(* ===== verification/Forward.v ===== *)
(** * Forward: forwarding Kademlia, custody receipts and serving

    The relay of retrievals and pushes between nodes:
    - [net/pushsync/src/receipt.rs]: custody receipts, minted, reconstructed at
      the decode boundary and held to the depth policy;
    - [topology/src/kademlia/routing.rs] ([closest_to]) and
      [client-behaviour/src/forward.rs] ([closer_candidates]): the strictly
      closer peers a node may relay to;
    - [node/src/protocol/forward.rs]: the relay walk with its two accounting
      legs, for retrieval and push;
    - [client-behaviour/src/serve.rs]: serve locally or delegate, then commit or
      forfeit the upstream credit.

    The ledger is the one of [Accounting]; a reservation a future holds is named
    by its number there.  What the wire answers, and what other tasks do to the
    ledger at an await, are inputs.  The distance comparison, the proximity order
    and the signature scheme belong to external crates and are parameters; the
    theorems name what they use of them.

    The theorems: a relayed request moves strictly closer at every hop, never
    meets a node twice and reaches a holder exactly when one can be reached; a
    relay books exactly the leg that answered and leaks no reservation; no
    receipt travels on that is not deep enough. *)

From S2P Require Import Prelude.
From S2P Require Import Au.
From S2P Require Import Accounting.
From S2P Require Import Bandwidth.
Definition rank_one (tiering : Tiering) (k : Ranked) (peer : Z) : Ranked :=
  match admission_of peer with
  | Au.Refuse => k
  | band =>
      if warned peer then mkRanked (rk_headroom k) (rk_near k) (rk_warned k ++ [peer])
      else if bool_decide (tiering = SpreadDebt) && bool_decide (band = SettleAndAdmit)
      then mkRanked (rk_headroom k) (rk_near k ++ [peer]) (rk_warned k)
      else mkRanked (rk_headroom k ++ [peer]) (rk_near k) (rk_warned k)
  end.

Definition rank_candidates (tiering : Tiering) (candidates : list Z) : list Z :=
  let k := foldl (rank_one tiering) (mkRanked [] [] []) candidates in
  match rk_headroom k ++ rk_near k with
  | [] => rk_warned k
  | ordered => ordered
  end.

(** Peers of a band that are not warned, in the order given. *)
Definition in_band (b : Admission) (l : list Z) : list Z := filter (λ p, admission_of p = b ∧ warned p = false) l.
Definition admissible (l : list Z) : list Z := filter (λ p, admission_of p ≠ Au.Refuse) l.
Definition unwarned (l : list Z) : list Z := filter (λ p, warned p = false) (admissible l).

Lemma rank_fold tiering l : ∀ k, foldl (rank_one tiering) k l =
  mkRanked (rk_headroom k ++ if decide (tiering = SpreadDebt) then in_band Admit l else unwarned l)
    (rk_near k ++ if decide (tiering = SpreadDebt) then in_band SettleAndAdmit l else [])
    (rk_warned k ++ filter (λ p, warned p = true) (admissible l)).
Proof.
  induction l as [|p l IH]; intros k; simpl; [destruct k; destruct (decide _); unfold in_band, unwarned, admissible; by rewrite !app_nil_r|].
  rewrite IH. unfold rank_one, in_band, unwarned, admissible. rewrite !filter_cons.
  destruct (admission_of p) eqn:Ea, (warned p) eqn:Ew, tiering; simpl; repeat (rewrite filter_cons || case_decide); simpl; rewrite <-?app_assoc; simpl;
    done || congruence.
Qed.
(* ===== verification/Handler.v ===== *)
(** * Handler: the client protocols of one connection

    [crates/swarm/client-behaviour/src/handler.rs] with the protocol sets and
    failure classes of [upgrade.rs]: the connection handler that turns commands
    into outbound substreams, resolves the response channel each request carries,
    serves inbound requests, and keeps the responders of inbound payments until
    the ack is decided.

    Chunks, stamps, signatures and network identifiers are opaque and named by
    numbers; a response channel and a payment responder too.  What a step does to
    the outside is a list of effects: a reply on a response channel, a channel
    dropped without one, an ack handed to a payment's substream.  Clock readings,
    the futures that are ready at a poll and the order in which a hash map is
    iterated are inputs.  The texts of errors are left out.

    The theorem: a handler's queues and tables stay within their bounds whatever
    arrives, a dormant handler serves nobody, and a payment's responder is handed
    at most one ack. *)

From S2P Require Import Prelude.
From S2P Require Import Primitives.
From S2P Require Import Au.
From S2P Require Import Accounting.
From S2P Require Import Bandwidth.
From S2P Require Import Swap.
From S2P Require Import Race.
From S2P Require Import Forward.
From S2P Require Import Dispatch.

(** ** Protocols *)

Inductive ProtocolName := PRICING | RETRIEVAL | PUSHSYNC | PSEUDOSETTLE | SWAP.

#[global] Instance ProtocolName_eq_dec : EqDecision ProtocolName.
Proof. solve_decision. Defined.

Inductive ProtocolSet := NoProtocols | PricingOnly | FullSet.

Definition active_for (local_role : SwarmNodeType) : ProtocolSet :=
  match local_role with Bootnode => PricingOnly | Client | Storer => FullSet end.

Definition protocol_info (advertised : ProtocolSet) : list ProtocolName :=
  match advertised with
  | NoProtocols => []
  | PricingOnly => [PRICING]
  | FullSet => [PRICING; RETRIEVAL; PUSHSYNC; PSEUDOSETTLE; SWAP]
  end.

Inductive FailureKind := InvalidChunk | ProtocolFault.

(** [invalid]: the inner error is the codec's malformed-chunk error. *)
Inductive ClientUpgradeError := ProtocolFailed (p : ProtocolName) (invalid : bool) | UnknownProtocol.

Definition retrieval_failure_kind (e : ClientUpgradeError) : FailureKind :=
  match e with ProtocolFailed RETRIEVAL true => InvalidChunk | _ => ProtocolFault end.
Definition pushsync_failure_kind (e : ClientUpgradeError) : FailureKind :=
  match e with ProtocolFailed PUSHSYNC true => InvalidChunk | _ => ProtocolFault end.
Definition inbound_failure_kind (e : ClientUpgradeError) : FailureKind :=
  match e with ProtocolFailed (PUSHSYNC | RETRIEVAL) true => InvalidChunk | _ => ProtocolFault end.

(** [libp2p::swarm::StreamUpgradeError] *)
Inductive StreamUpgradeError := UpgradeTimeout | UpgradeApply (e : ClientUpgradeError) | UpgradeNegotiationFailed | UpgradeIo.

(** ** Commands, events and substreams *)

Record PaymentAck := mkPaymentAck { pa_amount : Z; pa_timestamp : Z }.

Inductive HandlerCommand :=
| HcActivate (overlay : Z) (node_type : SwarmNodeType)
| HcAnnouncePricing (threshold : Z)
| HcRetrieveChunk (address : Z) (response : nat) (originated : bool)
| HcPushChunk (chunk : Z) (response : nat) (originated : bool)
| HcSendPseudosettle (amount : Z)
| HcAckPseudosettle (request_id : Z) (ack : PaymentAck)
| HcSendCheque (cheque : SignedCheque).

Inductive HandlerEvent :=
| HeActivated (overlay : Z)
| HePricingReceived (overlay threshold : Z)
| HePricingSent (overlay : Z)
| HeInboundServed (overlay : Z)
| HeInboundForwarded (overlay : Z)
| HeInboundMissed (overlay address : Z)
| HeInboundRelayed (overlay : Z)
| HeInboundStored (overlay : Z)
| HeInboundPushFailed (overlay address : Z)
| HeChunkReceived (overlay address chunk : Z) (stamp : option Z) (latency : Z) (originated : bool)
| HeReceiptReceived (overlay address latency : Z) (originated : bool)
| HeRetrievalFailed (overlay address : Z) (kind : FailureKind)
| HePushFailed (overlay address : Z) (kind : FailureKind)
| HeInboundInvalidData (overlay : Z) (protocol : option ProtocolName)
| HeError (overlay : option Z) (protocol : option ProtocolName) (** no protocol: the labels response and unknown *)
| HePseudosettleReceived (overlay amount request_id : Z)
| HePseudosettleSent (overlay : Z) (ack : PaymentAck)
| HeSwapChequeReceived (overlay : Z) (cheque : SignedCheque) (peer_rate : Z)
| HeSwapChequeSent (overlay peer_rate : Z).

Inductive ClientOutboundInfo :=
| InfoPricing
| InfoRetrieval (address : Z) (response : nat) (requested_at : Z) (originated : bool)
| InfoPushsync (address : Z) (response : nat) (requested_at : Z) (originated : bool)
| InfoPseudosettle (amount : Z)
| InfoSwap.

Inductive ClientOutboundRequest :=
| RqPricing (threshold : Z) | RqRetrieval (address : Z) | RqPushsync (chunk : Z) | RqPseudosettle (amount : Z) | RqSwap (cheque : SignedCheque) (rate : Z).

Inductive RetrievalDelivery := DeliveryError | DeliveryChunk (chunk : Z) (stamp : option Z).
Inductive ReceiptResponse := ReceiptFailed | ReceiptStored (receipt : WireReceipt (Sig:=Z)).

--*--

Begin at the line above that has "match e with ProtocolFailed (PUSHSYNC" and stop after the line that has "(overlay : Z) (protocol : option ProtocolName)", copying each line exactly and adding nothing else.

  match e with ProtocolFailed (PUSHSYNC | RETRIEVAL) true => InvalidChunk | _ => ProtocolFault end.

(** [libp2p::swarm::StreamUpgradeError] *)
Inductive StreamUpgradeError := UpgradeTimeout | UpgradeApply (e : ClientUpgradeError) | UpgradeNegotiationFailed | UpgradeIo.

(** ** Commands, events and substreams *)

Record PaymentAck := mkPaymentAck { pa_amount : Z; pa_timestamp : Z }.

Inductive HandlerCommand :=
| HcActivate (overlay : Z) (node_type : SwarmNodeType)
| HcAnnouncePricing (threshold : Z)
| HcRetrieveChunk (address : Z) (response : nat) (originated : bool)
| HcPushChunk (chunk : Z) (response : nat) (originated : bool)
| HcSendPseudosettle (amount : Z)
| HcAckPseudosettle (request_id : Z) (ack : PaymentAck)
| HcSendCheque (cheque : SignedCheque).

Inductive HandlerEvent :=
| HeActivated (overlay : Z)
| HePricingReceived (overlay threshold : Z)
| HePricingSent (overlay : Z)
| HeInboundServed (overlay : Z)
| HeInboundForwarded (overlay : Z)
| HeInboundMissed (overlay address : Z)
| HeInboundRelayed (overlay : Z)
| HeInboundStored (overlay : Z)
| HeInboundPushFailed (overlay address : Z)
| HeChunkReceived (overlay address chunk : Z) (stamp : option Z) (latency : Z) (originated : bool)
| HeReceiptReceived (overlay address latency : Z) (originated : bool)
| HeRetrievalFailed (overlay address : Z) (kind : FailureKind)
| HePushFailed (overlay address : Z) (kind : FailureKind)
| HeInboundInvalidData (overlay : Z) (protocol : option ProtocolName)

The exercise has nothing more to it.